### Activity:
Copy out, from the entries below, each line that holds the string "covered".

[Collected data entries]
(** * TenderScrape: the job dispatcher and its record utilities

    A shallow embedding of [tender_utils.py] (record classifier and
    delivery ledger) and [job_dispatcher.py] (dispatch engine, execution
    lock, subscription store), with the properties of the dispatch and
    deduplication engine stated and proved over it.

    Conventions of the embedding.
    - A tender record is a JSON object: an association list from keys to
      [value]s.  JSON numbers are integers here; fractional numbers are
      left out.
    - Python exceptions are results: a computation yields [Return a] or
      [Raise e].  State is passed explicitly, and a raised exception keeps
      the state reached so far.
    - Strings are byte strings; [lower] acts on ASCII letters.
    - Library calls whose result depends on the host (the clock, the cron
      matcher, the HTTP sink, the date parsers) are fields of an
      environment record, and so is the result of the one call whose
      name [job_dispatcher.py] does not bind, [load_app_config()].
    - The entries of a readable ledger are well-formed; the ledger file,
      subscription files, seen-set files and the cache may be missing or
      unreadable.
    - The failures of file operations that the code catches (a status
      file that cannot be read or written, a seen-set, history or ledger
      write that fails, the repair of a subscription file) are decided
      by the environment. *)

From Stdlib Require Import ZArith String Ascii List Bool Lia.
From Stdlib Require Import Sorting.Permutation.
From stdpp Require Import gmap strings list fin_maps pretty.

#[local] Set Warnings "-register-all,-clear-no-such-hyp".
#[local] Open Scope string_scope.
#[local] Open Scope Z_scope.

(** ** Exceptions and results *)

Inductive exn : Type :=
  | NameError (msg : string)
  | AttributeError (msg : string)
  | TypeError (msg : string)
  | ValueError (msg : string)
  | KeyError (msg : string)
  | OSError (msg : string).

(** [str(e)] *)
Definition str_exn (e : exn) : string :=
  match e with
  | NameError m | AttributeError m | TypeError m
  | ValueError m | KeyError m | OSError m => m
  end.

Inductive Exc (A : Type) : Type :=
  | Return (a : A)
  | Raise (e : exn).
Arguments Return {A} a.
Arguments Raise {A} e.

Definition bindE {A B} (c : Exc A) (k : A -> Exc B) : Exc B :=
  match c with
  | Return a => k a
  | Raise e => Raise e
  end.

Notation "'let*' x ':=' c 'in' k" := (bindE c (fun x => k))
  (at level 10, x name, c at level 100, k at level 200).

(** ** Python values *)

Inductive value : Type :=
  | VNone
  | VBool (b : bool)
  | VInt (z : Z)
  | VStr (s : string)
  | VList (l : list value)
  | VDict (d : list (string * value)).

(** A JSON object, as [json.load] returns it. *)
Abbreviation record := (list (string * value)).

(** [d.get(k)], [None] when the key is absent. *)
Fixpoint dict_get (d : record) (k : string) : option value :=
  match d with
  | [] => None
  | (k', v) :: d' => if String.eqb k k' then Some v else dict_get d' k
  end.

(** [k in d] *)
Definition dict_has (d : record) (k : string) : bool :=
  match dict_get d k with Some _ => true | None => false end.

(** [d.get(k, default)] *)
Definition dict_get_default (d : record) (k : string) (default : value) : value :=
  match dict_get d k with Some v => v | None => default end.

(** Truth value of an object: [bool(v)]. *)
Definition truthy (v : value) : bool :=
  match v with
  | VNone => false
  | VBool b => b
  | VInt z => negb (z =? 0)
  | VStr s => negb (String.eqb s "")
  | VList l => match l with [] => false | _ => true end
  | VDict d => match d with [] => false | _ => true end
  end.

(** *** [str] and [repr] *)

Definition hex_digit (n : N) : ascii :=
  ascii_of_N (if (n <? 10)%N then 48 + n else 87 + n)%N.

Definition hex_escape (c : ascii) : string :=
  let n := N_of_ascii c in
  String "\" (String "x" (String (hex_digit (n / 16)) (String (hex_digit (n mod 16)) ""))).

Fixpoint has_char (c : ascii) (s : string) : bool :=
  match s with
  | EmptyString => false
  | String c' s' => Ascii.eqb c c' || has_char c s'
  end.

Definition squote : ascii := "'"%char.
Definition dquote : ascii := ascii_of_N 34.
Definition backslash : ascii := "\"%char.

(** The quote [repr] picks for a string. *)
Definition repr_quote (s : string) : ascii :=
  if has_char squote s && negb (has_char dquote s) then dquote else squote.

Fixpoint repr_body (q : ascii) (s : string) : string :=
  match s with
  | EmptyString => EmptyString
  | String c s' =>
      let n := N_of_ascii c in
      (if Ascii.eqb c q || Ascii.eqb c backslash then String backslash (String c "")
       else if (n =? 9)%N then "\t"
       else if (n =? 10)%N then "\n"
       else if (n =? 13)%N then "\r"
       else if (n <? 32)%N || (n =? 127)%N then hex_escape c
       else String c "") ++ repr_body q s'
  end.

Definition repr_str (s : string) : string :=
  let q := repr_quote s in String q (repr_body q s ++ String q "").

Fixpoint join (sep : string) (l : list string) : string :=
  match l with
  | [] => ""
  | [x] => x
  | x :: l' => x ++ sep ++ join sep l'
  end.
(** * aws-reservations: reconciliation of running instances against reservations

    A shallow embedding of [aws-reservations.go].  The program lists the
    running EC2 and RDS instances of an account and its reserved instances,
    nets the two per group of interchangeable instances, and prints the groups
    that are not covered by a reservation and the reservations that are not
    covered by an instance. *)

From Stdlib Require Import ZArith Lia.
From stdpp Require Import base option list gmap strings.

Local Open Scope Z_scope.

(** ** Go's [int]

    [int] is taken as the 64-bit signed integer of the 64-bit Go targets.
    Arithmetic on it wraps around silently; an [int] is a [Z] and every
    operation of the program reduces its result with [wrap]. *)

Definition int_modulus : Z := 18446744073709551616.
Definition min_int : Z := -9223372036854775808.
Definition max_int : Z := 9223372036854775807.

Definition is_int (z : Z) : Prop := min_int <= z <= max_int.

Definition wrap (z : Z) : Z := (z - min_int) mod int_modulus + min_int.

(** [a + b], [a - b] and [-a] on [int]. *)
Definition int_add (a b : Z) : Z := wrap (a + b).
Definition int_sub (a b : Z) : Z := wrap (a - b).
Definition int_neg (a : Z) : Z := wrap (- a).

Global Arguments wrap : simpl never.

(** ** Values of the [aws] package: pointers standing for optional fields *)

Definition IntegerValue : Set := option Z.
Definition StringValue : Set := option string.
Definition BooleanValue : Set := option bool.

(** toInt unpacks aws.IntegerValue to integer; nil value corresponds to 0. *)
Definition toInt (i : IntegerValue) : Z :=
  match i with
  | None => 0
  | Some v => v
  end.

(** toStr unpacks aws.StringValue to string; nil value corresponds to empty
    string. *)
Definition toStr (s : StringValue) : string :=
  match s with
  | None => ""%string
  | Some v => v
  end.

(** toBool unpacks aws.BooleanValue to bool; nil value corresponds to false. *)
Definition toBool (b : BooleanValue) : bool :=
  match b with
  | None => false
  | Some v => v
  end.

(** [strings.Contains s substr]: [substr] occurs somewhere within [s]. *)
Fixpoint Contains (s substr : string) : bool :=
  if String.prefix substr s then true
  else match s with
       | EmptyString => false
       | String _ s' => Contains s' substr
       end.

(** ** The data model *)

(** [type state uint8] with the constants [UnknownState = iota] and [Active];
    the program stores no other value in a [state]. *)
Inductive state : Set := UnknownState | Active.

Global Instance state_eq_dec : EqDecision state.
Proof. solve_decision. Defined.

Definition state_String (s : state) : string :=
  match s with
  | Active => "active"
  | UnknownState => "unsupported state"
  end.

(** ec2Inst describes single ec2 instance *)
Record ec2Inst : Set := mk_ec2Inst {
  ec2_Class : string;  (* instance class (i.e. m3.large) *)
  VPC : bool           (* instance belongs to VPC *)
}.

(** rdsInst describes single RDS instance *)
Record rdsInst : Set := mk_rdsInst {
  rds_Class : string;  (* instance class (i.e. db.m3.large) *)
  Product : string;    (* type of database (mysql, postgres) *)
  MultiAZ : bool       (* instance spans multiple availability zones *)
}.

Global Instance ec2Inst_eq_dec : EqDecision ec2Inst.
Proof. solve_decision. Defined.

Global Instance rdsInst_eq_dec : EqDecision rdsInst.
Proof. solve_decision. Defined.

Global Instance ec2Inst_countable : Countable ec2Inst.
Proof.
  refine (inj_countable' (fun k => (ec2_Class k, VPC k))
                         (fun p => mk_ec2Inst p.1 p.2) _).
  by intros [].
Defined.

Global Instance rdsInst_countable : Countable rdsInst.
Proof.
  refine (inj_countable' (fun k => (rds_Class k, Product k, MultiAZ k))
                         (fun p => mk_rdsInst p.1.1 p.1.2 p.2) _).
  by intros [].
Defined.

### Result of this task:
    that are not covered by a reservation and the reservations that are not
    covered by an instance. *)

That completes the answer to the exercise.